The low number of cases so far across Africa, which has close economic ties with China, the epicentre of the deadly outbreak, has puzzled health specialists.
Prior to the case in Nigeria, there had been just two cases on the continent — in Egypt and Algeria.
Nigeria, Africa’s most populous country with some 190 million people, is viewed as one of the world’s most vulnerable to the spread of the virus given its weak health system and high population density.
Worried inhabitants of Lagos, a city that was hit by the West African Ebola epidemic in 2014, were already flocking to pharmacies Friday morning in search of hand sanitiser and masks.
“We are sold out for now, people came massively this morning,” a worker at a pharmacy on Lagos Island told AFP.
“Masks are scarce in town, we tried to order some and we couldn’t get them so people should use a handkerchief instead.”
One customer refused to shake hands as he said he was struggling to buy hygiene products.
“I’ve been trying to find hand sanitiser everywhere, they don’t have it anymore in the supermarket, they don’t have it at the pharmacy, I’m upset,” John said, giving only his first name.
“This epidemic is so scary, we should be very careful.”
– ‘Biggest concern’ –
The delay in the first confirmed case in sub-Saharan Africa appears to have given the region a chance to get better prepared — with more than half of the countries establishing laboratories to diagnose the virus.
But the World Health Organization (WHO) has still called for the continent “to come together to be more aggressive in attacking” the issue and said the “biggest concern” is outbreaks in countries with fragile health systems.
The West Africa region already has the bitter experience of dealing with the devastating Ebola outbreak that killed some 11,000 people from 2013 to 2016.
The disease’s arrival in Lagos in 2014 set off alarm bells across the globe and unleashed a wave of panic among residents.
In the end Lagos escaped relatively lightly and only seven people died from a total of 19 infected, with the WHO praising the fast response to curb Ebola.
Nigerian officials moved quickly Friday to reassure the population that the country was prepared to contain the spread of the new coronavirus.
“We have continued to beef our own security. The level of preparedness continues to improve of Nigeria every day,” the health minister, Ehanire, told a press conference in the capital Abuja.
Lagos state health commissioner Akin Abayomi said the infected person flew to Lagos via Istanbul on Turkish Airlines on Monday and spent a night in a hotel before heading to company offices outside the city.
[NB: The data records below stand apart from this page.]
(** C1. When the candidate's Product ID occurs in no row of Inventory,
    [add_product] returns [(True, "Product added successfully")]; Inventory
    is the old frame with the candidate appended as its last row, and
    Transactions is the old frame with one row appended, a 'Purchase' of the
    candidate's Product ID, Product Name and Quantity.  All earlier rows of
    both tables are as they were. *)
Theorem add_product_fresh (now : datetime) (P : Inv.row) (st : session_state) :
  Inv.Product_ID P ∉ col Inv.Product_ID (inventory st) ->
  add_product now P st
  = Returned (true, "Product added successfully")
      {| inventory := inventory st ++ [P];
         transactions :=
           transactions st ++
           [ {| Txn.Transaction_ID :=
                  "T" +:+ format_03d (length (transactions st) + 1);
                Txn.Product_ID := Inv.Product_ID P;
                Txn.Product_Name := Inv.Product_Name P;
                Txn.Quantity := Inv.Quantity P;
                Txn.Transaction_Type := "Purchase";
                Txn.Date := now |} ] |}.
Proof.
  intros Hfresh. apply isin_false in Hfresh.
  unfold add_product, bind, get_inventory. rewrite Hfresh. reflexivity.
Qed.

Lemma add_product_fresh_witness :
  add_product 100 desk (seed 98 99)
  = Returned (true, "Product added successfully")
      {| inventory := seed_inventory ++ [desk];
         transactions :=
           seed_transactions 98 99 ++
           [ Txn.mk "T003" "P004" "Desk" 7 "Purchase" 100 ] |}.
Proof.
  apply (add_product_fresh 100 desk (seed 98 99)).
  apply isin_false. vm_compute. reflexivity.
Defined.

(** ** C2: adding a product whose identifier is taken *)

Lemma add_product_ids now P st :
  col Inv.Product_ID (inventory (final_state (add_product now P st)))
  = if isin (Inv.Product_ID P) (col Inv.Product_ID (inventory st))
    then col Inv.Product_ID (inventory st)
    else col Inv.Product_ID (inventory st) ++ [Inv.Product_ID P].
Proof.
  unfold add_product, bind, get_inventory.
  destruct (isin _ _); simpl; [done|].
  unfold col, concat_ignore_index. by rewrite map_app.
Qed.

Lemma add_product_returns now P st :
  exists r st', add_product now P st = Returned r st'.
Proof.
  unfold add_product, bind, get_inventory. destruct (isin _ _); simpl; eauto.
Qed.

Lemma add_product_keeps_unique now P st :
  NoDup (col Inv.Product_ID (inventory st)) ->
  NoDup (col Inv.Product_ID (inventory (final_state (add_product now P st)))).
Proof.
  intros Hnd. rewrite add_product_ids.
  destruct (isin _ _) eqn:E; [done|].
  apply isin_false in E. apply NoDup_app. split_and!; [done | | apply NoDup_singleton].
  intros x Hx Hx'. apply list_elem_of_singleton in Hx'. by subst.
Qed.

Lemma add_products_keep_unique calls st :
  NoDup (col Inv.Product_ID (inventory st)) ->
  NoDup (col Inv.Product_ID (inventory (final_state (add_products calls st)))).
Proof.
  revert st. induction calls as [|[now P] calls IH]; intros st Hnd; [done|].
  pose proof (add_product_keeps_unique now P st Hnd) as H1.
  destruct (add_product_returns now P st) as (r & st' & E).
  simpl. unfold bind at 1. rewrite E in *. simpl in H1.
  specialize (IH st' H1). unfold bind.
  destruct (add_products calls st'); simpl in *; done.
Qed.

Lemma seed_ids_unique now now' : NoDup (col Inv.Product_ID (inventory (seed now now'))).
Proof. apply (bool_decide_unpack _). vm_compute. exact I. Qed.

(** C2. When the candidate's Product ID occurs in a row of Inventory,
    [add_product] returns [(False, "Product ID already exists")] and the
    session (Inventory and Transactions) is exactly what it was.  Hence a
    run of [add_product] calls started from an Inventory without repeated
    Product IDs, the seeded one in particular, never produces one with a
    repeated Product ID. *)
Theorem add_product_duplicate :
  (forall now P st,
      Inv.Product_ID P ∈ col Inv.Product_ID (inventory st) ->
      add_product now P st = Returned (false, "Product ID already exists") st)
  /\ (forall calls st,
         NoDup (col Inv.Product_ID (inventory st)) ->
         NoDup (col Inv.Product_ID
                  (inventory (final_state (add_products calls st)))))
  /\ (forall calls now now',
         NoDup (col Inv.Product_ID
                  (inventory (final_state (add_products calls (seed now now')))))).
Proof.
  split_and!.
  - intros now P st Hin. apply isin_true in Hin.
    unfold add_product, bind, get_inventory. by rewrite Hin.
  - apply add_products_keep_unique.
  - intros calls now now'. apply add_products_keep_unique, seed_ids_unique.
Qed.

Lemma add_product_duplicate_witness :
  add_product 100 (Inv.mk "P002" "Trackball" "Accessories" 3 (Qc_of_Z 900)
                     "PeriTech" "Store Front" 1 None "Active") (seed 98 99)
  = Returned (false, "Product ID already exists") (seed 98 99)
  /\ NoDup (col Inv.Product_ID
              (inventory (final_state
                 (add_products [(100, desk); (101, desk)] (seed 98 99))))).
Proof.
  split.
  - apply (proj1 add_product_duplicate).
    apply (bool_decide_unpack _). vm_compute. exact I.
  - apply (proj1 (proj2 add_product_duplicate)).
    apply (bool_decide_unpack _). vm_compute. exact I.
Defined.

(** ** [update_product]: C3, C6 and C10 *)

Lemma series_eq_col (inv : list Inv.row) pid :
  series_eq (col Inv.Product_ID inv) pid
  = map (fun r => String.eqb (Inv.Product_ID r) pid) inv.
Proof. unfold series_eq, col. apply map_map. Qed.

(** The first label of the matching rows is the position of the first
    matching row. *)
Lemma first_label k (inv : list Inv.row) pid :
  head (index (select (map (fun r => String.eqb (Inv.Product_ID r) pid) inv)
                      (label_from k inv)))
  = (fun ir => (k + fst ir)%nat)
      <$> list_find (fun r => Inv.Product_ID r = pid) inv.
Proof.
  revert k. induction inv as [|r inv IH]; intros k; [done|].
  rewrite label_from_cons. cbn [map select list_find].
  destruct (String.eqb_spec (Inv.Product_ID r) pid) as [E | E].
  - rewrite decide_True by done. simpl. f_equal. lia.
  - rewrite decide_False by done. rewrite IH.
    fold (list_find (fun r => Inv.Product_ID r = pid) inv).
    destruct (list_find _ inv) as [[i x]|]; simpl; [f_equal; lia | done].
Qed.

(** The loop of [update_product] rewrites the row labelled [idx] and
    nothing else. *)
Lemma for_each_assign idx updates st :
  for_each updates (fun kv =>
      inv' <- get_inventory ;; set_inventory (at_set idx (assign kv) inv')) st
  = Returned tt {| inventory := alter (apply_updates updates) idx (inventory st);
                   transactions := transactions st |}.
Proof.
  revert st. induction updates as [|kv updates IH]; intros [inv trans].
  - simpl. unfold ret. f_equal. f_equal. symmetry. by apply list_alter_id.
  - cbn [for_each]. unfold bind at 1. unfold bind at 1.
    unfold get_inventory, set_inventory, at_set. cbn [inventory transactions].
    rewrite IH. cbn [inventory transactions]. do 2 f_equal.
    apply list_alter_alter_eq.
Qed.

(** [update_product], run: it raises when no row matches and otherwise
    rewrites the first matching row. *)
Lemma update_product_run pid updates st :
  update_product pid updates st
  = match list_find (fun r => Inv.Product_ID r = pid) (inventory st) with
    | None => Raised IndexError st
    | Some (idx, _) =>
        Returned "Product updated successfully"
          {| inventory := alter (apply_updates updates) idx (inventory st);
             transactions := transactions st |}
    end.
Proof.
  unfold update_product, bind at 1, get_inventory.
  pose proof (first_label 0 (inventory st) pid) as H.
  unfold bool_index. rewrite series_eq_col, with_index_label_from.
  destruct (index _) as [|idx rest]; simpl in H;
    destruct (list_find _ (inventory st)) as [[i x]|]; simplify_eq/=; [done|].
  unfold bind at 1. by rewrite for_each_assign.
Qed.

Lemma list_find_ids_None pid (inv : list Inv.row) :
  pid ∉ col Inv.Product_ID inv ->
  list_find (fun r => Inv.Product_ID r = pid) inv = None.
Proof.
  intros Hnot. apply list_find_None, Forall_forall. intros r Hr E.
  apply Hnot. unfold col. apply list_elem_of_fmap. by exists r.
Qed.

Lemma list_find_ids_Some pid (inv : list Inv.row) :
  pid ∈ col Inv.Product_ID inv ->
  exists idx r, list_find (fun r => Inv.Product_ID r = pid) inv = Some (idx, r).
Proof.
  intros Hin. apply list_elem_of_fmap in Hin as (r & E & Hr).
  destruct (list_find_elem_of (fun r => Inv.Product_ID r = pid) inv r)
    as [[idx x] Hx]; [done | done | by exists idx, x].
Qed.

(** C3, as the code has it.  When no row of Inventory has the given Product
    ID, [update_product] returns nothing: the lookup [.index[0]] raises
    IndexError before any cell is written, and Inventory and Transactions
    are what they were. *)
Theorem update_product_not_found pid updates st :
  pid ∉ col Inv.Product_ID (inventory st) ->
  update_product pid updates st = Raised IndexError st.
Proof.
  intros Hnot. rewrite update_product_run. by rewrite list_find_ids_None.
Qed.

Lemma update_product_not_found_witness :
  update_product "P999" [Set_Quantity 5] (seed 98 99) = Raised IndexError (seed 98 99).
Proof.
  apply update_product_not_found.
  apply (bool_decide_unpack _). vm_compute. exact I.
Defined.

(** C3, as the claim words it, fails: on the seeded session, updating the
    absent identifier "P999" does not return any value, failure or other. *)
Lemma update_product_not_found_no_value :
  ("P999" ∉ col Inv.Product_ID (inventory (seed 98 99)))
  /\ ~ (exists (v : string) (st' : session_state),
          update_product "P999" [Set_Quantity 5] (seed 98 99) = Returned v st').
Proof.
  split; [apply (bool_decide_unpack _); vm_compute; exact I|].
  intros (v & st' & H). vm_compute in H. discriminate H.
Qed.



Lemma cell_assign kv c r :
  cell c (assign kv r) = if decide (key kv = c) then new_value kv else cell c r.
Proof. destruct r, kv, c; reflexivity. Qed.

Lemma cell_apply_updates updates c r :
  cell c (apply_updates updates r) = default (cell c r) (dict_get c updates).
Proof.
  revert r. induction updates as [|kv updates IH]; intros r; [done|].
  change (apply_updates (kv :: updates) r)
    with (apply_updates updates (assign kv r)).
  rewrite IH, cell_assign. simpl.
  destruct (dict_get c updates); [done|]. by destruct (decide (key kv = c)).
Qed.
“We have a very aggressive public health awareness campaign going on. We have engaged in extensive training,” he said.
The authorities have set up quarantine centres in Lagos and Abuja and there are three laboratories in the country with the capacity to diagnose the virus.
– ‘Lessons from Ebola’ –
The director general of the West African Health Organisation Stanley Okolo insisted this month that the region had “learnt from the lessons of Ebola”.
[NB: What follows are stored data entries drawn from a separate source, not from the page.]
(** * Live-stream label monitor: text extraction, duplicate check and capture store

    A shallow embedding of [LiveMonitor] from [app.py]: the trigger check
    ([check_trigger]), the record extractor ([extract_all_products]), the
    duplicate check ([is_duplicate]), the capture store ([save_screenshot])
    and the per-frame loop of [run_once].

    Python strings are sequences of Unicode code points; the character
    classes the [re] module and [str.lower] consult are the interpreter's
    Unicode tables, which the development takes as an interface
    ([Unicode]) and instantiates on the ASCII range for the worked
    examples. *)

From Stdlib Require Import ZArith NArith List Bool Ascii String Lia.
From Stdlib Require Import DecimalString.
From stdpp Require Import base decidable option list countable gmap.

Local Open Scope Z_scope.

(** ** Strings *)

(** A code point and a Python [str]. *)
Abbreviation char := N (only parsing).
Abbreviation str := (list N) (only parsing).

(** A string literal of the source, as code points (ASCII literals only). *)
Definition cp (s : string) : str :=
  List.map N_of_ascii (list_ascii_of_string s).

(** The interpreter's Unicode tables, as far as this program consults them. *)
Class Unicode := {
  lower : str -> str;        (* str.lower() *)
  isdigit : char -> bool;    (* the class \d *)
  isword : char -> bool;     (* the class \w, which \b is defined from *)
  isspace : char -> bool;    (* the class \s *)
  digit_val : char -> Z;     (* the decimal value int() gives a digit *)
}.

(** The tables restricted to the ASCII range: on ASCII text they are the
    interpreter's. *)
Definition in_range (lo hi c : N) : bool := ((lo <=? c) && (c <=? hi))%N.

Definition ascii_lower_char (c : char) : char :=
  if in_range 65 90 c then (c + 32)%N else c.

Definition ascii_isdigit (c : char) : bool := in_range 48 57 c.

Definition ascii_isword (c : char) : bool :=
  in_range 48 57 c || in_range 65 90 c || in_range 97 122 c || (c =? 95)%N.

Definition ascii_isspace (c : char) : bool :=
  in_range 9 13 c || in_range 28 32 c.

#[global] Instance ascii_tables : Unicode := {|
  lower := List.map ascii_lower_char;
  isdigit := ascii_isdigit;
  isword := ascii_isword;
  isspace := ascii_isspace;
  digit_val := fun c => Z.of_N c - 48;
|}.

(** [p] is a prefix of [s] ([s.startswith(p)]). *)
Fixpoint starts_with (p s : str) : bool :=
  match p, s with
  | [], _ => true
  | _ :: _, [] => false
  | a :: p', b :: s' => (a =? b)%N && starts_with p' s'
  end.

(** [needle in s]. *)
Fixpoint str_in (needle s : str) : bool :=
  starts_with needle s ||
  match s with
  | [] => false
  | _ :: s' => str_in needle s'
  end.

(** [s.find(needle)]: the lowest index where [needle] occurs, or -1. *)
Fixpoint find_from (needle s : str) (i : Z) : Z :=
  if starts_with needle s then i
  else match s with
       | [] => -1
       | _ :: s' => find_from needle s' (i + 1)
       end.

Definition str_find (s needle : str) : Z := find_from needle s 0.

(** [len(s)] as a Python int. *)
Definition len {A} (s : list A) : Z := Z.of_nat (length s).

(** The slices [s[a:]] and [s[:b]], with Python's treatment of negative and
    out-of-range bounds. *)
Definition slice_bound {A} (s : list A) (a : Z) : nat :=
  Z.to_nat (Z.min (len s) (if a <? 0 then Z.max 0 (len s + a) else a)).

Definition slice_from {A} (s : list A) (a : Z) : list A := drop (slice_bound s a) s.
Definition slice_to {A} (s : list A) (b : Z) : list A := take (slice_bound s b) s.

(** [sep.join(parts)]. *)
Fixpoint join (sep : str) (parts : list str) : str :=
  match parts with
  | [] => []
  | [p] => p
  | p :: rest => p ++ sep ++ join sep rest
  end.

(** ** The regular expressions of the extractor

    [re.findall] with one capture group scans left to right; at each
    position it tries the pattern, and after a match resumes at the end of
    the match.  None of the three patterns matches the empty string.  A
    matcher gets the character before the position (for [\b]) and the rest
    of the text, and returns the captured group with the length of the whole
    match. *)
Section Regex.
Context `{Unicode}.

Definition matcher := option N -> list N -> option (list N * nat).

Fixpoint findall_from (m : matcher) (prev : option N) (skip : nat) (s : str)
  : list str :=
  match s with
  | [] => []
  | c :: rest =>
      match skip with
      | S k => findall_from m (Some c) k rest
      | O =>
          match m prev s with
          | Some (g, n) => g :: findall_from m (Some c) (Nat.pred n) rest
          | None => findall_from m (Some c) 0 rest
          end
      end
  end.

Definition findall (m : matcher) (s : str) : list str :=
  findall_from m None 0 s.

(** [\b]: exactly one of the two neighbours is a word character; outside
    the text counts as a non-word character. *)
Definition word_at (c : option N) : bool :=
  match c with Some c => isword c | None => false end.

Definition boundary (before after : option N) : bool :=
  xorb (word_at before) (word_at after).

(** The longest run of characters of a class at the head of the text. *)
Fixpoint span (p : N -> bool) (s : str) : nat :=
  match s with
  | c :: rest => if p c then S (span p rest) else 0%nat
  | [] => 0%nat
  end.

(** The greedy [\d{1,4}] followed by [\b]: the longest count first, then
    backtracking one digit at a time. *)
Fixpoint digits_then_boundary (k : nat) (s : str) : option (str * nat) :=
  match k with
  | O => None
  | S k' =>
      if boundary (last (take k s)) (head (drop k s))
      then Some (take k s, k)
      else digits_then_boundary k' s
  end.

(** [\b(\d{1,4})\b] *)
Definition number_token : matcher := fun prev s =>
  if boundary prev (head s)
  then digits_then_boundary (Nat.min 4 (span isdigit s)) s
  else None.

(** [(\d+)] at the end of a pattern: the whole run of digits. *)
Definition digits1 (s : str) : option (str * nat) :=
  match span isdigit s with
  | O => None
  | n => Some (take n s, n)
  end.

(** The greedy [\s*] or [\s+] followed by [(\d+)]: the longest run of
    spaces first, then backtracking down to [least] spaces. *)
Fixpoint spaces_then_digits (least k : nat) (s : str) : option (str * nat) :=
  match digits1 (drop k s) with
  | Some (g, n) => Some (g, (k + n)%nat)
  | None =>
      match k with
      | O => None
      | S k' => if (least <=? k')%nat then spaces_then_digits least k' s else None
      end
  end.

Definition one_of (cs : list N) (c : N) : bool :=
  existsb (N.eqb c) cs.

(** [[Ii][Dd]] at the head of the text; the remainder on success. *)
Definition id_letters (s : str) : option str :=
  match s with
  | a :: b :: rest =>
      if one_of [73; 105]%N a && one_of [68; 100]%N b then Some rest else None
  | _ => None
  end.

Definition shift (n : nat) (r : option (str * nat)) : option (str * nat) :=
  match r with Some (g, m) => Some (g, (n + m)%nat) | None => None end.

(** [[Ii][Dd][：:]\s*(\d+)]: the full-width colon is U+FF1A. *)
Definition id_colon : matcher := fun _ s =>
  match id_letters s with
  | Some (c :: rest) =>
      if one_of [65306; 58]%N c
      then shift 3 (spaces_then_digits 0 (span isspace rest) rest)
      else None
  | _ => None
  end.

(** [[Ii][Dd]\s+(\d+)] *)
Definition id_space : matcher := fun _ s =>
  match id_letters s with
  | Some rest =>
      match span isspace rest with
      | O => None
      | k => shift 2 (spaces_then_digits 1 k rest)
      end
  | None => None
  end.

(** [int(s)] on a string of decimal digits.  [int] also accepts signs,
    surrounding white space and underscores; the extractor only passes
    captures of [\d{1,4}], so those forms are not reached and are given
    the [ValueError] outcome here. *)
Definition int_digits (s : str) : Z :=
  fold_left (fun acc c => 10 * acc + digit_val c) s 0.

Definition py_int (s : str) : option Z :=
  match s with
  | [] => None
  | _ => if forallb isdigit s then Some (int_digits s) else None
  end.

End Regex.

(** ** The record extractor *)

(** [ProductInfo].  The dataclass declares six fields; [run_once] also sets
    an attribute [style_category] on the instance when a classifier is
    attached, which is absent ([None]) when the record is created. *)
Record ProductInfo := {
  product_id : str;
  serial_number : str;
  label_date : str;
  raw_text : str;
  timestamp : str;
  filepath : str;
  style_category : option str;
}.

Definition unknown : str := cp "unknown".

(** The two readings of [datetime.now()] of one call of the extractor,
    already formatted: ["%Y%m%d_%H%M%S"] and ["%m-%d"]. *)
Record Clock := {
  now_timestamp : str;
  now_date : str;
}.

Definition serial_keywords : list str := [cp "mtk"; cp "yeye"].

Section Extract.
Context `{Unicode}.

(** [re.findall(r'\b(\d{1,4})\b', s)] *)
Definition numbers (s : str) : list str := findall number_token s.

(** Both ID patterns over the space-joined text, the matches of the first
    pattern before those of the second. *)
Definition id_patterns : list matcher := [id_colon; id_space].

Definition all_ids (full_text : str) : list str :=
  fold_left (fun acc pattern => acc ++ findall pattern full_text) id_patterns [].

(** The order-preserving removal of duplicates, with its [seen] set. *)
Definition dedup_step (st : gset str * list str) (id_val : str)
  : gset str * list str :=
  let '(seen_ids, unique_ids) := st in
  if decide (id_val ∈ seen_ids) then st
  else ({[id_val]} ∪ seen_ids, unique_ids ++ [id_val]).

Definition unique_ids (lines : list str) : list str :=
  snd (fold_left dedup_step (all_ids (join (cp " ") lines)) (∅, [])).

(** The body of the keyword loop for one line and one marker keyword:
    the number it appends before [break], or [None] when it falls through
    to the next keyword. *)
Definition try_keyword (lines : list str) (i : nat) (line serial_keyword : str)
  : option str :=
  let line_lower := lower line in
  if str_in serial_keyword line_lower then
    let keyword_pos := str_find line_lower serial_keyword in
    if 0 <=? keyword_pos then
      let after_keyword := slice_from line (keyword_pos + len serial_keyword) in
      match numbers after_keyword with
      | num :: _ => Some num
      | [] =>
          let numbers_before :=
            if 0 <? keyword_pos then numbers (slice_to line keyword_pos) else [] in
          match last numbers_before with
          | Some num => Some num
          | None =>
              let numbers_prev :=
                if (0 <? i)%nat then
                  match lines !! (i - 1)%nat with
                  | Some prev_line => numbers prev_line
                  | None => []
                  end
                else [] in
              match numbers_prev with
              | num :: _ => Some num
              | [] =>
                  let numbers_next :=
                    if Z.of_nat i <? len lines - 1 then
                      match lines !! (i + 1)%nat with
                      | Some next_line => numbers next_line
                      | None => []
                      end
                    else [] in
                  head numbers_next
              end
          end
      end
    else None
  else None.

(** [for serial_keyword in serial_keywords: ...], leaving at the first
    [break]. *)
Fixpoint keyword_loop (lines : list str) (i : nat) (line : str)
    (keywords : list str) (all_serials : list str) : list str :=
  match keywords with
  | [] => all_serials
  | serial_keyword :: rest =>
      match try_keyword lines i line serial_keyword with
      | Some num => all_serials ++ [num]
      | None => keyword_loop lines i line rest all_serials
      end
  end.

(** [for i, line in enumerate(lines): ...] *)
Definition all_serials (lines : list str) : list str :=
  fold_left
    (fun acc '(i, line) => keyword_loop lines i line serial_keywords acc)
    (imap (fun i line => (i, line)) lines) [].

(** The second removal of duplicates keeps a candidate only when its
    value is between 1 and 9999; a rejected candidate is not recorded as
    seen. *)
Definition serial_step (st : gset str * list str) (s : str)
  : gset str * list str :=
  let '(seen_serials, unique_serials) := st in
  if decide (s ∈ seen_serials) then st
  else match py_int s with
       | Some num_value =>
           if (1 <=? num_value) && (num_value <=? 9999)
           then ({[s]} ∪ seen_serials, unique_serials ++ [s])
           else st
       | None => st
       end.

Definition unique_serials (lines : list str) : list str :=
  snd (fold_left serial_step (all_serials lines) (∅, [])).

Definition new_product (clock : Clock) (text pid serial : str) : ProductInfo :=
  {| product_id := pid;
     serial_number := serial;
     label_date := now_date clock;
     raw_text := text;
     timestamp := now_timestamp clock;
     filepath := [];
     style_category := None |}.

(** [unique_serials[i] if i < len(unique_serials) else "unknown"] *)
Definition serial_at (serials : list str) (i : nat) : str :=
  match serials !! i with
  | Some s => s
  | None => unknown
  end.

Definition extract_all_products (clock : Clock) (text : str) (lines : list str)
  : list ProductInfo :=
  let ids := unique_ids lines in
  let serials := unique_serials lines in
  let products :=
    imap (fun i pid => new_product clock text pid (serial_at serials i)) ids in
  match ids, serials with
  | [], _ :: _ =>
      products ++ List.map (fun serial => new_product clock text unknown serial) serials
  | _, _ => products
  end.

End Extract.

(** ** The trigger detector *)

Section Trigger.
Context `{Unicode}.

(** [check_trigger], with the configured keyword as an argument. *)
Fixpoint trigger_loop (keyword : str) (lines : list str) : bool :=
  match lines with
  | [] => false
  | line :: rest =>
      if str_in keyword (lower line) then true else trigger_loop keyword rest
  end.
He said members of the Economic Community of West African States (ECOWAS) bloc agreed recently to come up with a “regional cost plan” and estimated that up to $50 million was required.
“The devastation of an epidemic affects everybody,” he said.
Situated in a tropical regional not far from the equator, Nigeria has had to face the threat of multiple contagious diseases.
An outbreak of Lassa fever, which is spread mainly through rat faeces and urine, has killed over 100 people across the country since the start of the year.
Experts say the oil-rich economic powerhouse is better prepared to deal with any disease epidemics than some of its poorer neighbours in the region.
But the government is criticised for not spending enough on health and crumbling infrastructure, corruption and the departure of doctors to better paying jobs abroad have eaten away at the sector.